-- The task --
Print nothing but the lines below starting at the line that holds "unfold syscall_entry_asm. rewrite" and ending at the line that holds "cbn [step]. rewrite", including both, each exactly as written.

----

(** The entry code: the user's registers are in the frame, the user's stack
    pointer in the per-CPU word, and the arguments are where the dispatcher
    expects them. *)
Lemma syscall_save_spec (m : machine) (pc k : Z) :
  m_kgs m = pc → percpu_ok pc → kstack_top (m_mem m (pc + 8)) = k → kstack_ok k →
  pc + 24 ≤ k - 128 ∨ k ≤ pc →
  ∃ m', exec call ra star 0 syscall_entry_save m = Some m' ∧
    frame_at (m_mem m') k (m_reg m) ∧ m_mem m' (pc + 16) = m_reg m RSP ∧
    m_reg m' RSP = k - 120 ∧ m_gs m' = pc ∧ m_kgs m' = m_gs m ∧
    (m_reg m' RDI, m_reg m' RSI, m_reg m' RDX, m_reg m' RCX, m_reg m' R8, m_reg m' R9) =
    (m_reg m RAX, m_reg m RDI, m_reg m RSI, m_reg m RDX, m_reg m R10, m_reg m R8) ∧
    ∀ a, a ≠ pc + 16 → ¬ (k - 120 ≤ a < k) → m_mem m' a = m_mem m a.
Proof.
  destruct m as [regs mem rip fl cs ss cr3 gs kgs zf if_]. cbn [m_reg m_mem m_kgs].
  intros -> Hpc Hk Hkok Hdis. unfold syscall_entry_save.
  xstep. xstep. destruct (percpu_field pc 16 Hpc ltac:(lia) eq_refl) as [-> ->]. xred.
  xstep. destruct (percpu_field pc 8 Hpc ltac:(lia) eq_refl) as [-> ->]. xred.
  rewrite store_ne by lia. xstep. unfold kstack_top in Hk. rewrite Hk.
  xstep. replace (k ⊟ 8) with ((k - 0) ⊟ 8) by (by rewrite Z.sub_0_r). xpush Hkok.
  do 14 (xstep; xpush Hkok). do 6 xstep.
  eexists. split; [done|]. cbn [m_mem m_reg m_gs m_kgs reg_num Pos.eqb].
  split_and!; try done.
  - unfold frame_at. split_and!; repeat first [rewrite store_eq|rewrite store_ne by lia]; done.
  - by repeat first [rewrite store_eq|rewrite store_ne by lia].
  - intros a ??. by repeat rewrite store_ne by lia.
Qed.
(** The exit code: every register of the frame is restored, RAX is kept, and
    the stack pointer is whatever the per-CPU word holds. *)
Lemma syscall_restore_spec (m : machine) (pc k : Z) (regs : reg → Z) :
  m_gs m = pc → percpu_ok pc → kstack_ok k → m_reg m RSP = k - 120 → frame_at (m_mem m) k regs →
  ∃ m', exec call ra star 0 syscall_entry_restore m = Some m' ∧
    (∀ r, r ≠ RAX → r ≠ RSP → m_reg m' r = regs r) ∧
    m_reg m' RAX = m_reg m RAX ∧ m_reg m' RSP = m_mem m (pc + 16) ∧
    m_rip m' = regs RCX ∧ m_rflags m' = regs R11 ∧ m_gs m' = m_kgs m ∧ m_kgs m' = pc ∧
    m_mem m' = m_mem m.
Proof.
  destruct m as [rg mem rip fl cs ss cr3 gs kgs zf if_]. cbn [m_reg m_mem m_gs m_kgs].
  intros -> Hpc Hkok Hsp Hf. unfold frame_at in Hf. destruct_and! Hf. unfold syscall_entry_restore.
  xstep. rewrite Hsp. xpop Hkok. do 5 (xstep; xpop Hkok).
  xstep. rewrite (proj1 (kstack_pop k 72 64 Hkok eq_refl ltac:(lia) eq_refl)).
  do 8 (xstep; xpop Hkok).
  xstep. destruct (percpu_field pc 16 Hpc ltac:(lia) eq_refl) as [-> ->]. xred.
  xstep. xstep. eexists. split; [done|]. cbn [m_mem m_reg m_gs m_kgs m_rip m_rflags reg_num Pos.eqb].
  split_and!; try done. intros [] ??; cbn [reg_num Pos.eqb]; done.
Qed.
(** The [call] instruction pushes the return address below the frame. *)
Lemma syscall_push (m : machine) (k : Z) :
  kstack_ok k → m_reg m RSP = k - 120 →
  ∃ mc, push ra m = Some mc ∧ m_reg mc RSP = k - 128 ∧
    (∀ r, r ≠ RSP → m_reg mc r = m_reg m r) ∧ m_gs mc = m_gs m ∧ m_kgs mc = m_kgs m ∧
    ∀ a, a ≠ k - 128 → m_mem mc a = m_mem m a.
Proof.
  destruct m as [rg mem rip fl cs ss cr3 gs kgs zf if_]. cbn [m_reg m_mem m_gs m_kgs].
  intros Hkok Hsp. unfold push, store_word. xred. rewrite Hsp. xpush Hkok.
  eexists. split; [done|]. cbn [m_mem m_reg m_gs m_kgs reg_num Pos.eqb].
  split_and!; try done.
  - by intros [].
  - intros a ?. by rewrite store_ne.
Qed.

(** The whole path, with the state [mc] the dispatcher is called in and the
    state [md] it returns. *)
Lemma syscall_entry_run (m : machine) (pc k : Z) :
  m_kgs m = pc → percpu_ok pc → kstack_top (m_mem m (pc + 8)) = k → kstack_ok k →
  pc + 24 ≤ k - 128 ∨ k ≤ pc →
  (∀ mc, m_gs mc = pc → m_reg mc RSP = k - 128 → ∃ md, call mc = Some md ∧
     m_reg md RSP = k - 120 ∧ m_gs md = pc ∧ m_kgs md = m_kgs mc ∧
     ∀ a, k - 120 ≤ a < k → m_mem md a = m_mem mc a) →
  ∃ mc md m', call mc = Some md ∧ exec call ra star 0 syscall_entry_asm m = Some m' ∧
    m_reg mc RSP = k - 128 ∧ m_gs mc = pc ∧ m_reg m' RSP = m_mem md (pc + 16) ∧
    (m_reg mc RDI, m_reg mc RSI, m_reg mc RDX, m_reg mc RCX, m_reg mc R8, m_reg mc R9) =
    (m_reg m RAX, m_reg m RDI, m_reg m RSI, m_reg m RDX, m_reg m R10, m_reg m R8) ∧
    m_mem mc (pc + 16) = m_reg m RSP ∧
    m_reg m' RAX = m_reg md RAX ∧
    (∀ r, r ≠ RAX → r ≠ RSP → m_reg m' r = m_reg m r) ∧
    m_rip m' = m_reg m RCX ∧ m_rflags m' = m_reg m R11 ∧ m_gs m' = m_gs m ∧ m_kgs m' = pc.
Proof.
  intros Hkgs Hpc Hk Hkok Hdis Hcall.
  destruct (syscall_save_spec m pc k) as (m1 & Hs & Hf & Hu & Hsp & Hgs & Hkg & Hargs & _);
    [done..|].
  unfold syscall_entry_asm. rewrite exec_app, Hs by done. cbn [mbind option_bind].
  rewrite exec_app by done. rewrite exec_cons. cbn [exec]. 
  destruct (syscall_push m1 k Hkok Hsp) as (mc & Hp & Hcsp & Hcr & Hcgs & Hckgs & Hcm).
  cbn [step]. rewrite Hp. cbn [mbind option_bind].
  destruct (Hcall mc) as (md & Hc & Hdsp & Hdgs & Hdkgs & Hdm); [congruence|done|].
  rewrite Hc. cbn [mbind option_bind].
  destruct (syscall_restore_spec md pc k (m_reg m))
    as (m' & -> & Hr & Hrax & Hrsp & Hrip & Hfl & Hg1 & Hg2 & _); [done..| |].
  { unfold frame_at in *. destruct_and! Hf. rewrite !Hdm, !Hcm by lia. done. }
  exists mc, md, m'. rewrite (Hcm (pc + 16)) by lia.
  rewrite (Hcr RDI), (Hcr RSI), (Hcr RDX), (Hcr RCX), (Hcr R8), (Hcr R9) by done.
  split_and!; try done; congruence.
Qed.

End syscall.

----

-- Output of the exercise --
  unfold syscall_entry_asm. rewrite exec_app, Hs by done. cbn [mbind option_bind].
  rewrite exec_app by done. rewrite exec_cons. cbn [exec]. 
  destruct (syscall_push m1 k Hkok Hsp) as (mc & Hp & Hcsp & Hcr & Hcgs & Hckgs & Hcm).
  cbn [step]. rewrite Hp. cbn [mbind option_bind].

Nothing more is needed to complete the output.